BEGIN The records

(** [K(f)] for a value [f] that fails the truth test, [None] included:
    the value is stored and nothing else happens. *)
Lemma construct_falsy k h f :
  truthy h f = false →
  construct P k f h =
    (Ok (VRef (alloc (new_instance P k) h).1),
     setattr (alloc (new_instance P k) h).2
       (alloc (new_instance P k) h).1 "function" f).
Proof.
  intros Hf. unfold construct, __init__.
  destruct (alloc (new_instance P k) h) as [self h0] eqn:Ha.
  assert (truthy (setattr h0 self "function" f) f = false) as ->; [|done].
  rewrite truthy_setattr.
  change h0 with (self, h0).2. rewrite <- Ha. by rewrite truthy_alloc.
Qed.



End construction.




(** ** The wrapping step on a deferred instance *)




Example stacked_target :
  target Sample.prog
    (__call__ Sample.prog Instances.d [Instances.inner_ref] ∅
       Instances.base_heap).2 Instances.d = Some Instances.add_ref.
Proof. vm_compute. reflexivity. Qed.

(** ** The deferred form against the direct form *)





Example hollow_two_forms :
  (two_step Sample.prog (Subclass "Doubled") Instances.hollow_ref
     [VInt 2; VInt 3] ∅ Sample.h0).1 = Ok (VInt 10)
  ∧ (direct Sample.prog (Subclass "Doubled") Instances.hollow_ref
       [VInt 2; VInt 3] ∅ Sample.h0).1 = Ok (VRef Instances.d).
Proof. split; vm_compute; reflexivity. Qed.

(** ** Metadata *)

(** Every attribute that [update_wrapper] assigns and the wrapped value
    answers is answered alike by the instance after the wrapping step,
    unless the wrapped value's own [__dict__] holds another value under
    the same name. *)
Lemma wrap_copies_attr P h self f a v :
  is_Some (h !! self) →
  a ∈ WRAPPER_ASSIGNMENTS →
  getattr P h f a = Some v →
  (∀ y, dict_of h f !! a = Some y → y = v) →
  getattr P (__wrap__ P self f h).2 (VRef self) a = Some v.
Proof.
  intros Hself Ha Hv Hd. simpl.
  assert (a ≠ "function") as Hfun.
  { intros ->. by apply function_not_assigned. }
  apply getattr_update_wrapper.
  - intros ->. by apply wrapped_not_assigned.
  - apply assign_copied; [by apply setattr_is_Some|done|].
    by rewrite getattr_setattr_ne.
  - intros Hf y. rewrite dict_of_setattr_other by done. apply Hd.
Qed.
(** * AudioToTextConverter: the queue, the worker and the progress scraper

    A shallow embedding of [main.py]: the [ProgressParser] class and the
    queue / worker logic of [AudioConverterApp].  Python strings are
    sequences of code points, exceptions are values of an error monad, the
    Tk main loop and the threads are an explicit event system over the
    application state. *)

From Stdlib Require Import NArith ZArith QArith Qround Qabs Qpower Lia Lqa
  String Ascii.
From stdpp Require Import base list pretty.

Local Open Scope N_scope.

(** ** Python strings *)

(** A [str] is a sequence of Unicode code points. *)
Definition pystr := list N.

(** A literal, for inputs written in the ASCII range. *)
Definition py (s : string) : pystr :=
  map N_of_ascii (list_ascii_of_string s).

Definition pystr_eqb (a b : pystr) : bool := bool_decide (a = b).

(** ** Exceptions and results *)

Inductive exn : Type :=
  | FileNotFoundError (path : pystr)   (* "Файл отсутствует: <path>" *)
  | UnsupportedFormat (path : pystr)   (* ValueError, unsupported format *)
  | IntDigitLimit (limit digits : nat) (* ValueError of int(), too many digits *)
  | OverflowError                      (* int / int too large for a float *)
  | InfinityToInt                      (* OverflowError of int(inf) *)
  | TypeError                          (* subscripting None *)
  | External (msg : pystr).            (* raised by the engine or the file system *)

Inductive result (A : Type) : Type :=
  | Ok (a : A)
  | Raise (e : exn).
Arguments Ok {A} a.
Arguments Raise {A} e.

Global Instance result_ret : MRet result := fun A a => Ok a.

Global Instance result_bind : MBind result := fun A B k r =>
  match r with
  | Ok a => k a
  | Raise e => Raise e
  end.

(** [str(e)]: the text the program gave its own exceptions, and the text
    of the interpreter's. *)
Definition exn_str (e : exn) : pystr :=
  match e with
  | FileNotFoundError p =>
      [1060; 1072; 1081; 1083; 32; 1086; 1090; 1089; 1091; 1090; 1089; 1090;
       1074; 1091; 1077; 1090; 58; 32] ++ p
  | UnsupportedFormat p =>
      [1053; 1077; 1087; 1086; 1076; 1076; 1077; 1088; 1078; 1080; 1074; 1072;
       1077; 1084; 1099; 1081; 32; 1092; 1086; 1088; 1084; 1072; 1090; 58; 32]
      ++ p
  | IntDigitLimit limit digits =>
      py "Exceeds the limit (" ++ py (pretty limit)
      ++ py " digits) for integer string conversion: value has "
      ++ py (pretty digits)
      ++ py " digits; use sys.set_int_max_str_digits() to increase the limit"
  | OverflowError => py "integer division result too large for a float"
  | InfinityToInt => py "cannot convert float infinity to integer"
  | TypeError => py "'NoneType' object is not subscriptable"
  | External msg => msg
  end.

(** ** The Python runtime the program runs on

    The character tables and [os.path.normpath] belong to the interpreter
    and the platform, not to the repository: they are an interface. *)

Class Runtime := {
  (** [Py_UNICODE_ISSPACE]: what [\s] and [str.split()] call whitespace. *)
  uni_isspace : N → bool;
  (** [Py_UNICODE_TODECIMAL]: the digit value of a character of category
      Nd, which is what [\d] matches and [int()] reads. *)
  uni_decimal : N → option N;
  (** [str.lower]. *)
  str_lower : pystr → pystr;
  (** [sys.get_int_max_str_digits()]; 0 means no limit (and interpreters
      older than the limit behave as 0). *)
  int_max_str_digits : nat;
  (** [os.path.normpath]. *)
  os_path_normpath : pystr → pystr
}.

(** Facts of every Unicode version: the percent sign and the whitespace
    characters are not decimal digits; the percent sign and the braces are
    not whitespace. *)
Class RuntimeLaws (rt : Runtime) : Prop := {
  space_not_decimal : ∀ c, uni_isspace c = true → uni_decimal c = None;
  percent_not_decimal : uni_decimal 37 = None;
  percent_not_space : uni_isspace 37 = false;
  lbrace_not_space : uni_isspace 123 = false;
  rbrace_not_space : uni_isspace 125 = false
}.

END The records

_What to do_: The answer is each line from the entries above in which the word "with" occurs.

_Written answer_:
  change h0 with (self, h0).2. rewrite <- Ha. by rewrite truthy_alloc.
  match r with
  match e with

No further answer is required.